### TASK DIRECTIONS
All lines before the one containing "A [Date] is", plus that line itself, are to be printed exactly as they appear below.

****************

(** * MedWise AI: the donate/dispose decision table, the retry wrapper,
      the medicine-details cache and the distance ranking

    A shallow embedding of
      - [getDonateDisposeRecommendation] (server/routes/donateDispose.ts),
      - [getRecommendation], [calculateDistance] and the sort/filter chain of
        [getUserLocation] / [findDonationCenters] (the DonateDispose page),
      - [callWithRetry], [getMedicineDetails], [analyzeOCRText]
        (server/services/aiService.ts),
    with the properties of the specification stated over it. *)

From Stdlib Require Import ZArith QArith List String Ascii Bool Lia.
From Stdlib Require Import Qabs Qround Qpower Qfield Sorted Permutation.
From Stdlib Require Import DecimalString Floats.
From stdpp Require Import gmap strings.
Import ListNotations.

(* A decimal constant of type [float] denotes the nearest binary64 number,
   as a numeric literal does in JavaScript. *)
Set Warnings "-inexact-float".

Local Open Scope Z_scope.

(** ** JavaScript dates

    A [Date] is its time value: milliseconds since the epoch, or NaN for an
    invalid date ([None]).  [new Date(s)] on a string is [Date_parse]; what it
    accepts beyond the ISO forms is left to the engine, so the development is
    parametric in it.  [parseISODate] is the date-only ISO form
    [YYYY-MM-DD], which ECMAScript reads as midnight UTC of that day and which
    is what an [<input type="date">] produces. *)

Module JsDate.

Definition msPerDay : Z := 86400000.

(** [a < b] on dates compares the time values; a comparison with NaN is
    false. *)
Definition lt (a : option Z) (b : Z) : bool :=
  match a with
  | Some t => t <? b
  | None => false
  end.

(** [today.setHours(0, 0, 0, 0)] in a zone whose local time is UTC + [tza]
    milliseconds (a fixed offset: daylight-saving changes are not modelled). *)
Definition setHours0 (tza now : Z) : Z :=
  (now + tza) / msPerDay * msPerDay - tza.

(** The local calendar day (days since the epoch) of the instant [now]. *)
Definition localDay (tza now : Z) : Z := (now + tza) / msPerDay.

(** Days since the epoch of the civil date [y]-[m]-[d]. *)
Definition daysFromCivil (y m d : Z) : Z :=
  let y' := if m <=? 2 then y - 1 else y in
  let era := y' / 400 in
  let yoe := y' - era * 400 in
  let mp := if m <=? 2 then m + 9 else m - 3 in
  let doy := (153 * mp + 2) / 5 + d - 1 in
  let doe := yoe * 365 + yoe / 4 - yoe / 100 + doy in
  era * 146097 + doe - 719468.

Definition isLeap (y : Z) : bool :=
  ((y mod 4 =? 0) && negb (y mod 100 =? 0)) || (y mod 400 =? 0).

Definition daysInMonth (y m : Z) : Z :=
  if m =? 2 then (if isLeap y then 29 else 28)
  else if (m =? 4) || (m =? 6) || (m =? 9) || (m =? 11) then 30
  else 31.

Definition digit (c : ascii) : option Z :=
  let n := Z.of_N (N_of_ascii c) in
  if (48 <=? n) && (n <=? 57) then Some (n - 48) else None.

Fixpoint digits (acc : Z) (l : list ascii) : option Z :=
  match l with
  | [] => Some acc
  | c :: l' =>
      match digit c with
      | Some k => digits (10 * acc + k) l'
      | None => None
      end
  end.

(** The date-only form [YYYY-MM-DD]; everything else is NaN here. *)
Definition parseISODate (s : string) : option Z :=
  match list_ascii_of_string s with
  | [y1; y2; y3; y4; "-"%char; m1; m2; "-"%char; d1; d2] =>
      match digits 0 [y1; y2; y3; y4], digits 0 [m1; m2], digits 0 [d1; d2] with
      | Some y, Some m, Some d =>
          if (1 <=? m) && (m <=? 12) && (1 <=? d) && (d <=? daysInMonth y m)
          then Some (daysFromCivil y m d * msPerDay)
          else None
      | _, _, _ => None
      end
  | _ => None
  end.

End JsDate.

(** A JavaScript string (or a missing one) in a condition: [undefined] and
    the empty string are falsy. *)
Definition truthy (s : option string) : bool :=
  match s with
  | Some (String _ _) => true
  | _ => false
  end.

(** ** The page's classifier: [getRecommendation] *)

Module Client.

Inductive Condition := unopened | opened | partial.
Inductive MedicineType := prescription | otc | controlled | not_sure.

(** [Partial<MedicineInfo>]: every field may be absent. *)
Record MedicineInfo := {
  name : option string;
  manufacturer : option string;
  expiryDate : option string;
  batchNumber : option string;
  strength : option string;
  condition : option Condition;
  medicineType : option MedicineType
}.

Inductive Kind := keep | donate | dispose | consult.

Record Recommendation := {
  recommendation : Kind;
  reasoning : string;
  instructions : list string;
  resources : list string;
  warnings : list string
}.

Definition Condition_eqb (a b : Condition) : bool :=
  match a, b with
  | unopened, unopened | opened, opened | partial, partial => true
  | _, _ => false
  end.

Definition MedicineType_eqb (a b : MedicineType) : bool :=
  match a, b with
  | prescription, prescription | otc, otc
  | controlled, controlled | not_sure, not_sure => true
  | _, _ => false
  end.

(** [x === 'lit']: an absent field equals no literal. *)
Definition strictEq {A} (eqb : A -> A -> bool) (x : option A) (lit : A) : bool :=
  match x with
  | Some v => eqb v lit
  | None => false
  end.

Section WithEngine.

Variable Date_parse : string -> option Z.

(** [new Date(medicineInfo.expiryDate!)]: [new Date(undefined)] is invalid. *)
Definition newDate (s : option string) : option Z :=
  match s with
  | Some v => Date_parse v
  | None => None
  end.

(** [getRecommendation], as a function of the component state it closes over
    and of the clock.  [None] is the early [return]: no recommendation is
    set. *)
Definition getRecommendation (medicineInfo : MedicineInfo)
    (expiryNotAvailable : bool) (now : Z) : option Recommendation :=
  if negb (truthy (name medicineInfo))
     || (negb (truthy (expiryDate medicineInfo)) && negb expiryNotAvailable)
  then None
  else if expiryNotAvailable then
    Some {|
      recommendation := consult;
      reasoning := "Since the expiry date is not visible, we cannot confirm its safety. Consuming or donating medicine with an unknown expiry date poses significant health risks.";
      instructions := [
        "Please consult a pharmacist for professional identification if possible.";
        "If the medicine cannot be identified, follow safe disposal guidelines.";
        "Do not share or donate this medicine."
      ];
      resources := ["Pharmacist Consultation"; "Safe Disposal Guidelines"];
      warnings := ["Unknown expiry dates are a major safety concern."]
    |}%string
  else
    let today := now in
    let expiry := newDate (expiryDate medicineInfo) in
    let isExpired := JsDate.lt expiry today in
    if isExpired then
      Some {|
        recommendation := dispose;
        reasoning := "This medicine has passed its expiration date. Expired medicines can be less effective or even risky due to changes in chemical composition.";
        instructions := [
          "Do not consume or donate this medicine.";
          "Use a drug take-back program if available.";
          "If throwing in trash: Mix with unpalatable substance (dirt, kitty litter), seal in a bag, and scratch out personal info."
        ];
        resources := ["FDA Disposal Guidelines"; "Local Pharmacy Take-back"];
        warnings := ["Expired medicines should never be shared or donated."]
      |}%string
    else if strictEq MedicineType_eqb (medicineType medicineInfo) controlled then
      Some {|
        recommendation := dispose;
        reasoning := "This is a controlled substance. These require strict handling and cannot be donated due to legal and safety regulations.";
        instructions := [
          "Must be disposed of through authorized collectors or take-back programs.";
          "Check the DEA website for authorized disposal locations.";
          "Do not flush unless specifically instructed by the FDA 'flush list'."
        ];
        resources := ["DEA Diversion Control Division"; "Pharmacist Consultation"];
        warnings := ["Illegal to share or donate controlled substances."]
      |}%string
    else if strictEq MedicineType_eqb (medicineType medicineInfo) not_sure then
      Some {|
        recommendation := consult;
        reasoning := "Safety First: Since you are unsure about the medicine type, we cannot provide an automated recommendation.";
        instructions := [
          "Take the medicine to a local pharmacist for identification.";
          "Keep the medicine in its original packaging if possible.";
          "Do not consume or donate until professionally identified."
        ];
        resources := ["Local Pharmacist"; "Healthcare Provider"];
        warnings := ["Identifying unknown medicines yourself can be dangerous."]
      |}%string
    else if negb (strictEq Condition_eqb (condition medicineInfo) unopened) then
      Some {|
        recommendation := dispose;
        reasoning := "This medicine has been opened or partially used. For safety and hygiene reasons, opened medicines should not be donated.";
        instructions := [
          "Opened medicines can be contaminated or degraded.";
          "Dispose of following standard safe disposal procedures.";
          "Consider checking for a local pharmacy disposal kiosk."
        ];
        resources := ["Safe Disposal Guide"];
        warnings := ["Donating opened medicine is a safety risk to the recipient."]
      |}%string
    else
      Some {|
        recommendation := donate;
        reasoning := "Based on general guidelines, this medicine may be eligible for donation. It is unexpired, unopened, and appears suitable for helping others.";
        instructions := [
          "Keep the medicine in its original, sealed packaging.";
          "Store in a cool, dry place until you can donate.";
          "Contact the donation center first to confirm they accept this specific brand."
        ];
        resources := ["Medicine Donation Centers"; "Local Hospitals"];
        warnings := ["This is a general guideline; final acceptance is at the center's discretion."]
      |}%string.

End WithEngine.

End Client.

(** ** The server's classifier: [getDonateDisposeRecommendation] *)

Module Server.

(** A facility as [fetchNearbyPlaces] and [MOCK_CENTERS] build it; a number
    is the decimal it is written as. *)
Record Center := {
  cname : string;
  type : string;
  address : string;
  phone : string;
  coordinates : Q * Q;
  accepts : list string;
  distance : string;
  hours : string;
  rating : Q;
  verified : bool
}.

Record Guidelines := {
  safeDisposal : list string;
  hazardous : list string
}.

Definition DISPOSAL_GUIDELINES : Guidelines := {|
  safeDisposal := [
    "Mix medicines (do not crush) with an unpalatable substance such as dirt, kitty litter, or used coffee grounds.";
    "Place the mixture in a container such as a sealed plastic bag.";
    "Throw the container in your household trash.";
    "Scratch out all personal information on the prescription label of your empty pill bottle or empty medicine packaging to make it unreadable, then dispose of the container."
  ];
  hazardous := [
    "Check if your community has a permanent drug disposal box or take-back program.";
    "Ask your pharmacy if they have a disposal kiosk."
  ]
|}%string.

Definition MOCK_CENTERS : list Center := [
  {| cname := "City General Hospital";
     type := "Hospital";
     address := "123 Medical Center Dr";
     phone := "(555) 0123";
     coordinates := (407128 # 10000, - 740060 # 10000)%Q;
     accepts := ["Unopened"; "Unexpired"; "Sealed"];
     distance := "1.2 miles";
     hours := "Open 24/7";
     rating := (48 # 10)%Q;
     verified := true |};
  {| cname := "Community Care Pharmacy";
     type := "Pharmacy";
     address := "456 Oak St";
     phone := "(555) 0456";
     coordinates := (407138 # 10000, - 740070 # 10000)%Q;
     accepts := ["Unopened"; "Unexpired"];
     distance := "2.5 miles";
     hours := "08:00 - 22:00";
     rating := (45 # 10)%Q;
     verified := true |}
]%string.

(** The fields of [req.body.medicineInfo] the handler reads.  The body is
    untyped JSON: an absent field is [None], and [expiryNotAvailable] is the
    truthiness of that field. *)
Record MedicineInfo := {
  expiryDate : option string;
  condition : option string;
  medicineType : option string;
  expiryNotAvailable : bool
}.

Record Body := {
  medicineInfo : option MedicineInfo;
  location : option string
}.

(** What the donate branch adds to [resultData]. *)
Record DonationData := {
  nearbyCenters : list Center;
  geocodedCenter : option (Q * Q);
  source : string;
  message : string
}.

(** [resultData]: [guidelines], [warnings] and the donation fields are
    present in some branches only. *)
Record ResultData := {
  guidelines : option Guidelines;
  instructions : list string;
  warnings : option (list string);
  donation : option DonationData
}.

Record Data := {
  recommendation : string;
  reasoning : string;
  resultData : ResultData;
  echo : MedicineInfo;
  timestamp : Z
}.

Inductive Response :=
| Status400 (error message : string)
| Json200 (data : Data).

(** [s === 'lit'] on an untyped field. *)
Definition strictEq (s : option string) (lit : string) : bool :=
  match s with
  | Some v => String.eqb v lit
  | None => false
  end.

****************

### SOLVED EXERCISE
(** * MedWise AI: the donate/dispose decision table, the retry wrapper,
      the medicine-details cache and the distance ranking

    A shallow embedding of
      - [getDonateDisposeRecommendation] (server/routes/donateDispose.ts),
      - [getRecommendation], [calculateDistance] and the sort/filter chain of
        [getUserLocation] / [findDonationCenters] (the DonateDispose page),
      - [callWithRetry], [getMedicineDetails], [analyzeOCRText]
        (server/services/aiService.ts),
    with the properties of the specification stated over it. *)

From Stdlib Require Import ZArith QArith List String Ascii Bool Lia.
From Stdlib Require Import Qabs Qround Qpower Qfield Sorted Permutation.
From Stdlib Require Import DecimalString Floats.
From stdpp Require Import gmap strings.
Import ListNotations.

(* A decimal constant of type [float] denotes the nearest binary64 number,
   as a numeric literal does in JavaScript. *)
Set Warnings "-inexact-float".

Local Open Scope Z_scope.

(** ** JavaScript dates

    A [Date] is its time value: milliseconds since the epoch, or NaN for an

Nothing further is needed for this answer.